Sur la tête, une sorte de tiare, du même métal que celui dont étaient ornés les oreillers, semblait faire planer, au-dessus du Vénusien, un astre resplendissant.
Du reste, le trône, le personnage lui-même, étaient inondés d'une lumière éblouissante qui donnait véritablement l'impression d'une divinité.
Tout autour, la salle était sombre, pleine d'une ombre mystérieuse dans laquelle on entendait un bourdonnement de respirations contenues; les yeux d'Ossipoff, s'habituant peu à peu à l'obscurité, découvrirent bientôt, rangés en cercle, figés dans une immobilité de statue, des corps agenouillés sur le sol, dans une attitude prosternée, le front touchant les dalles, entre les deux coudes appuyés, les avant-bras relevés, dressant au-dessus de la nuque les mains ouvertes en forme de coupes.
Sur ces mains, une sorte de brasier était posé dans lequel brûlait, avec des flammes dorées, un foyer ardent dont toute la lueur était concentrée par des miroirs réflecteurs en bronze poli, sur le trône et sur la quasi-divinité qu'il supportait.
Au-dessus du trône, dans un récipient immense, des flammes blanches et crépitantes étincelaient, et, renvoyées de miroirs en miroirs, venaient, elles aussi, converger sur le trône, resplendissant comme un astre au milieu de la nuit sombre.

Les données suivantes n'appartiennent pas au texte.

(* ===== verification/SocialApi.v ===== *)
(** * Social publishing: the HTTP handlers

    The routes of [src/app/api/v1/social.py].  A handler is a program on the
    SQL tables, the in-memory repository and the campaigns that the process
    holds; the setting [social_sql_repository_enabled] chooses between the
    first two.  A [SocialError] becomes the [HTTPException] of its status, whose
    detail is held as the error's code.  Health, the list of providers and the
    metrics are left out. *)

From Stdlib Require Import Ascii.
From S2P Require Import Prelude PyText Sha256 Txn PyTime PyUnicode PyParse SocialTables SocialRepo SocialPublish SocialService.
Import SocialTables SocialRepo SocialPublish SocialService.
Local Open Scope string_scope.
Local Open Scope Z_scope.

Module SocialApi.

(** ** Requests *)

Record Content := mkContent { ct_text : string; ct_media : list uuid }.
Record CreateSocialPost := mkCreate {
  cr_id : option uuid;
  cr_tenant_id : uuid;
  cr_campaign_id : option uuid;
  cr_accounts : list uuid;
  cr_content : Content;
  cr_publish_at : option datetime;
  cr_metadata : object;
}.

#[export] Instance CreateSocialPost_eta : Eta CreateSocialPost := fun b =>
  mkCreate (cr_id b) (cr_tenant_id b) (cr_campaign_id b) (cr_accounts b) (cr_content b) (cr_publish_at b)
    (cr_metadata b).

Definition valid_content (k : Content) : bool :=
  (1 <=? py_len (ct_text k)) && (py_len (ct_text k) <=? 10000) && (length (ct_media k) <=? 50)%nat.
Definition valid_key (key : string) : bool := (1 <=? py_len key) && (py_len key <=? 255).
Definition valid_create (b : CreateSocialPost) : bool :=
  (1 <=? length (cr_accounts b))%nat && (length (cr_accounts b) <=? 50)%nat && valid_content (cr_content b).

(** [content.model_dump(mode="json")] *)
Definition dump_content (k : Content) : object :=
  [("text", JStr (ct_text k));
   ("media", JList ((fun a => JObj [("asset_id", JStr (uuid_str a))]) <$> ct_media k))].

Definition unprocessable : exn := HTTPException 422 "validation error".

(** The headers the handlers read. *)
Record request_headers := mkHeaders {
  hd_correlation_id : option string;
  hd_request_id : option string;
  hd_permissions : option string;
  hd_idempotency_key : string;
  hd_content_approved : bool;
}.

Definition permissions (supplied : option string) : list string :=
  List.filter truthy (strip <$> split_comma (py_or supplied "")).

Definition require (permission : string) (supplied : option string) : exn + unit :=
  check (str_in permission (permissions supplied) || str_in "social.admin" (permissions supplied))
    (HTTPException 403 "SOCIAL_PERMISSION_DENIED").

Definition to_http (e : exn) : exn :=
  match e with SocialError code _ _ st _ => HTTPException st code | e => e end.

Definition as_http {A} (m : M db A) : M db A := try_except m (fun e => raise (to_http e)).

Definition header_or_uuid (h : option string) : M db string :=
  match h with
  | Some s => if truthy s then mret s else u ← uuid4; mret (uuid_str u)
  | None => u ← uuid4; mret (uuid_str u)
  end.

Definition ids (h : request_headers) : M db (string * string) :=
  correlation ← header_or_uuid (hd_correlation_id h);
  request ← header_or_uuid (hd_request_id h);
  mret (correlation, request).

Definition intent_of (b : CreateSocialPost) (p : ProviderName) (key correlation request : string) : intent :=
  mkIntent (cr_tenant_id b) p (cr_accounts b) (dump_content (cr_content b)) (cr_campaign_id b)
    (cr_publish_at b) (cr_metadata b) key correlation request (cr_id b).

(** ** The SQL side of the handlers *)

Section handlers.
Context `{PyRepr} (c : Settings) (r : registry).

Definition create_post_sql (b : CreateSocialPost) (h : request_headers) : M db (SocialPost * uuid * bool) :=
  lift (require "social.write" (hd_permissions h)) ;;
  i ← ids h;
  as_http (
    lift (enabled c) ;;
    p ← lift (resolve_provider c);
    lift (registry_require r (provider_value p) POST_CREATE) ;;
    created ← create_post_intent (intent_of b p (hd_idempotency_key h) i.1 i.2);
    post ← get_post created.1.1;
    mret (post, created.1.2, negb created.2)).

(** [except (KeyError, SocialError)] *)
Definition get_post_sql (post : uuid) (h : request_headers) : M db SocialPost :=
  lift (require "social.read" (hd_permissions h)) ;;
  try_except (get_post post) (fun e =>
    raise (match e with
           | SocialError _ _ _ _ _ | LookupError _ => HTTPException 404 "SOCIAL_POST_NOT_FOUND"
           | e => e
           end)).

Definition update_post_sql (post : uuid) (new_content : option Content) (new_metadata : option object)
    (h : request_headers) : M db SocialPost :=
  lift (require "social.write" (hd_permissions h)) ;;
  i ← ids h;
  as_http (update_post post (dump_content <$> new_content) new_metadata i.1 i.2).

Inductive command_response :=
  | DryRun (account : uuid)
  | Queued (job : uuid) (replay : bool).

Definition production_command (post : SocialPost) (approved : bool) : M db ProductionPublishContext :=
  x ← production_publish_context post approved;
  lift (validate c x) ;;
  a ← lift (registry_get r (provider post));
  health ← lift (health_check a);
  lift (require_provider_health health) ;;
  mret x.

Definition command_sql (post_id : uuid) (action : JobType) (permission : string) (dry_run approved : bool)
    (h : request_headers) : M db command_response :=
  lift (require permission (hd_permissions h)) ;;
  i ← ids h;
  as_http (
    guard_or (negb (dry_run && (negb (bool_decide (action = PUBLISH)) || negb (social_production_mode c)
                                || negb (social_sql_repository_enabled c))))
      (social_error "SOCIAL_PRODUCTION_CANARY_DISABLED"
         "Production dry-run requires SQL-backed production canary mode" 403) ;;
    lift (enabled c) ;;
    post ← get_post post_id;
    cap ← lift (command_capability action);
    lift (registry_require r (provider_value (provider post)) cap) ;;
    guard_or (negb (bool_decide (action = PUBLISH) && negb (social_publish_enabled c)))
      (social_error "SOCIAL_PROVIDER_DISABLED" "Social publishing is disabled" 403) ;;
    if bool_decide (action = PUBLISH) && social_production_mode c then
      x ← production_command post approved;
      if (dry_run : bool) then
        audit_production_dry_run post x i.1 i.2 (hd_idempotency_key h) ;;
        mret (DryRun (cx_account_id x))
      else
        queued ← enqueue_command post action (hd_idempotency_key h) i.1 i.2 (Some x);
        mret (Queued queued.1 (negb queued.2))
    else
      queued ← enqueue_command post action (hd_idempotency_key h) i.1 i.2 None;
      mret (Queued queued.1 (negb queued.2))).

(** The four routes. *)
Definition schedule (post : uuid) (h : request_headers) : M db command_response :=
  command_sql post SCHEDULE "social.schedule" false false h.
Definition publish (post : uuid) (dry_run : bool) (h : request_headers) : M db command_response :=
  command_sql post PUBLISH "social.publish" dry_run (hd_content_approved h) h.
Definition cancel (post : uuid) (h : request_headers) : M db command_response :=
  command_sql post CANCEL "social.cancel" false false h.
Definition delete (post : uuid) (h : request_headers) : M db command_response :=
  command_sql post DELETE "social.delete" false false h.

(** ** Webhooks *)

(** [json.loads] of the body: a value, [JSONDecodeError], or another
    [ValueError] (text that is no UTF-8). *)
Inductive loaded := Loaded (v : json) | BadJson | BadText.

Inductive webhook_response := Duplicate | Accepted (e : NormalizedEvent).

(** The handler up to the choice of the repository: the verified event and its
    provider's identifier of it. *)
Definition receive_webhook (provider_name body : string) (hs : headers) (parsed : loaded) (time : Z) :
    exn + (Adapter * string * json) :=
  a ← registry_require r provider_name WEBHOOK_EVENTS;
  verify_webhook a body hs time ;;
  v ← match parsed with
      | Loaded v => inr v
      | BadJson => inl (HTTPException 422 "SOCIAL_WEBHOOK_INVALID")
      | BadText => inl (ValueError "UnicodeDecodeError")
      end;
  e ← raw_get "id" v;
  let event_id := str_of_json (coalesce e (JStr "")) in
  check (truthy event_id) (social_error "SOCIAL_WEBHOOK_INVALID" "Webhook event ID is required" 422) ;;
  inr (a, event_id, v).

Definition webhook_sql (provider_name body : string) (hs : headers) (correlation : option string)
    (parsed : loaded) (time : Z) : M db webhook_response :=
  corr ← header_or_uuid correlation;
  as_http (
    got ← lift (receive_webhook provider_name body hs parsed time);
    let '(a, event_id, v) := got in
    event ← uuid4;
    e ← lift (normalize_webhook a event time v corr);
    created ← persist_webhook (social_n8n_events_enabled c) (n_provider e) event_id (sha256_text body) corr e
                (n_payload e);
    mret (if (created : bool) then Accepted e else Duplicate)).

(** ** The process: tables, memory and campaigns *)

Record campaign := mkCampaign {
  cp_id : uuid;
  cp_tenant_id : uuid;
  cp_name : string;
  cp_status : string;
  cp_metadata : object;
  cp_created_at : Z;
}.

Record app := mkApp {
  a_sql : db;
  a_memory : memory;
  a_campaigns : gmap uuid campaign;
}.

(** One request: the clock, the UUIDs it draws, and the tables, memory and
    campaigns it leaves. *)
Definition handler (A : Type) : Type := (nat -> Z) -> (nat -> uuid) -> app -> app * (exn + A).

Definition on_sql {A} (m : M db A) : handler A := fun clk us s =>
  let out := with_session clk us m (a_sql s) in (mkApp out.1 (a_memory s) (a_campaigns s), out.2).

Definition on_memory {A} (m : (nat -> Z) -> (nat -> uuid) -> method A) : handler A := fun clk us s =>
  let out := m clk us (a_memory s) in
  (mkApp (a_sql s) out.1 (a_campaigns s),
   match out.2 with inl e => inl (to_http e) | inr a => inr a end).

Definition text_or_uuid (h : option string) (u : uuid) : string := py_or h (uuid_str u).

Definition create_post_handler (b : CreateSocialPost) (h : request_headers) :
    handler (SocialPost * uuid * bool) :=
  if negb (valid_create b && valid_key (hd_idempotency_key h)) then fun _ _ s => (s, inl unprocessable)
  else if social_sql_repository_enabled c then on_sql (create_post_sql b h)
  else on_memory (fun clk us =>
    pure (require "social.write" (hd_permissions h)) ;;
    out ← service_create_post c r
            (intent_of b DISABLED (hd_idempotency_key h) (text_or_uuid (hd_correlation_id h) (us 0%nat))
               (text_or_uuid (hd_request_id h) (us 1%nat))) (us 2%nat) (us 3%nat) (clk 0%nat);
    mret (out.1.1, j_id out.1.2, negb out.2)).

Definition command_handler (post : uuid) (action : JobType) (permission : string) (dry_run approved : bool)
    (h : request_headers) : handler command_response :=
  if negb (valid_key (hd_idempotency_key h)) then fun _ _ s => (s, inl unprocessable)
  else if social_sql_repository_enabled c then on_sql (command_sql post action permission dry_run approved h)
  else on_memory (fun clk us =>
    pure (require permission (hd_permissions h)) ;;
    pure (check (negb dry_run) (social_error "SOCIAL_PRODUCTION_CANARY_DISABLED"
         "Production dry-run requires SQL-backed production canary mode" 403)) ;;
    out ← service_command c r post action (hd_idempotency_key h)
            (text_or_uuid (hd_correlation_id h) (us 0%nat)) (text_or_uuid (hd_request_id h) (us 1%nat))
            (us 2%nat) (clk 0%nat);
    mret (Queued (j_id out.1) (negb out.2))).

(** The in-memory [PATCH] edits the object in the dictionary. *)
Definition update_post_memory (post : uuid) (new_content : option Content) (new_metadata : option object)
    (t : Z) : method SocialPost :=
  p ← reads (fun m => m_posts m !! post);
  p ← needs p (HTTPException 404 "SOCIAL_POST_NOT_FOUND");
  pure (check (editable (status_value (status p))) (HTTPException 409 "SOCIAL_POST_NOT_EDITABLE")) ;;
  let p' := p <| content ::= coalesce (dump_content <$> new_content) |>
              <| metadata ::= coalesce new_metadata |> <| updated_at := t |> in
  writes (fun m => m <| m_posts ::= <[post := p']> |>) ;;
  mret p'.

Definition update_post_handler (post : uuid) (new_content : option Content) (new_metadata : option object)
    (h : request_headers) : handler SocialPost :=
  if negb (match new_content with Some k => valid_content k | None => true end)
  then fun _ _ s => (s, inl unprocessable)
  else if social_sql_repository_enabled c then on_sql (update_post_sql post new_content new_metadata h)
  else on_memory (fun clk us =>
    pure (require "social.write" (hd_permissions h)) ;;
    update_post_memory post new_content new_metadata (clk 0%nat)).

(** [GET /posts/{post_id}] *)
Definition get_post_handler (post : uuid) (h : request_headers) : handler SocialPost :=
  if social_sql_repository_enabled c then on_sql (get_post_sql post h)
  else on_memory (fun clk us =>
    pure (require "social.read" (hd_permissions h)) ;;
    p ← reads (fun m => m_posts m !! post);
    needs p (HTTPException 404 "SOCIAL_POST_NOT_FOUND")).

Definition webhook_handler (provider_name body : string) (hs : headers) (correlation : option string)
    (parsed : loaded) (time : Z) : handler webhook_response :=
  if social_sql_repository_enabled c
  then on_sql (webhook_sql provider_name body hs correlation parsed time)
  else on_memory (fun clk us =>
    got ← pure (receive_webhook provider_name body hs parsed time);
    let '(a, event_id, v) := got in
    seen ← reads (fun m => bool_decide (event_id ∈ m_webhook_ids m));
    if (seen : bool) then mret Duplicate
    else
      e ← pure (normalize_webhook a (us 1%nat) time v (text_or_uuid correlation (us 0%nat)));
      writes (fun m => m <| m_webhook_ids ::= fun s => {[event_id]} ∪ s |>) ;;
      mret (Accepted e)).

(** [POST /campaigns] and [GET /campaigns/{campaign_id}] *)
Definition create_campaign (tenant : uuid) (name : string) (m : object) (h : request_headers) :
    handler campaign := fun clk us s =>
  if negb ((1 <=? py_len name) && (py_len name <=? 255)) then (s, inl unprocessable)
  else match require "social.write" (hd_permissions h) with
       | inl e => (s, inl e)
       | inr _ =>
           let k := mkCampaign (us 0%nat) tenant name "DRAFT" m (clk 0%nat) in
           (mkApp (a_sql s) (a_memory s) (<[us 0%nat := k]> (a_campaigns s)), inr k)
       end.

Definition get_campaign (k : uuid) (h : request_headers) : handler campaign := fun _ _ s =>
  match require "social.read" (hd_permissions h) with
  | inl e => (s, inl e)
  | inr _ =>
      match a_campaigns s !! k with
      | Some v => (s, inr v)
      | None => (s, inl (HTTPException 404 "SOCIAL_CAMPAIGN_NOT_FOUND"))
      end
  end.
End handlers.
End SocialApi.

Longuement, la statue ainsi irradiée, fixa Ossipoff et ses compagnons qui, instinctivement, s'étaient découverts; puis, sans un geste, sans un mouvement, elle fit entendre un petit clappement de langue. Aussitôt, tous les corps prosternés sortirent de leur immobilité, et, glissant sans bruit sur les dalles de bronze, se retirèrent à reculons et disparurent, fondus dans l'ombre, ainsi que disparaissent les génies dans les féeries.
Alors, la statue leva la main; à ce signe, un Vénusien agenouillé auprès du trône, se redressa et, à demi-courbé, s'en vint, à reculons également trouver les Terriens: c'était Brahmès.
—Le roi, fit-il à Ossipoff, consent à vous donner audience; approchez, il est déjà, par moi, au courant de vos aventures... expliquez-lui ce que vous désirez.
—Tu m'as dit, répondit le vieillard, que l'on avait transporté ici une chose étrange trouvée, il y a quelques jours, dans l'un des Océans de ton monde... Je voudrais savoir ce que sont devenus les êtres qui y étaient contenus?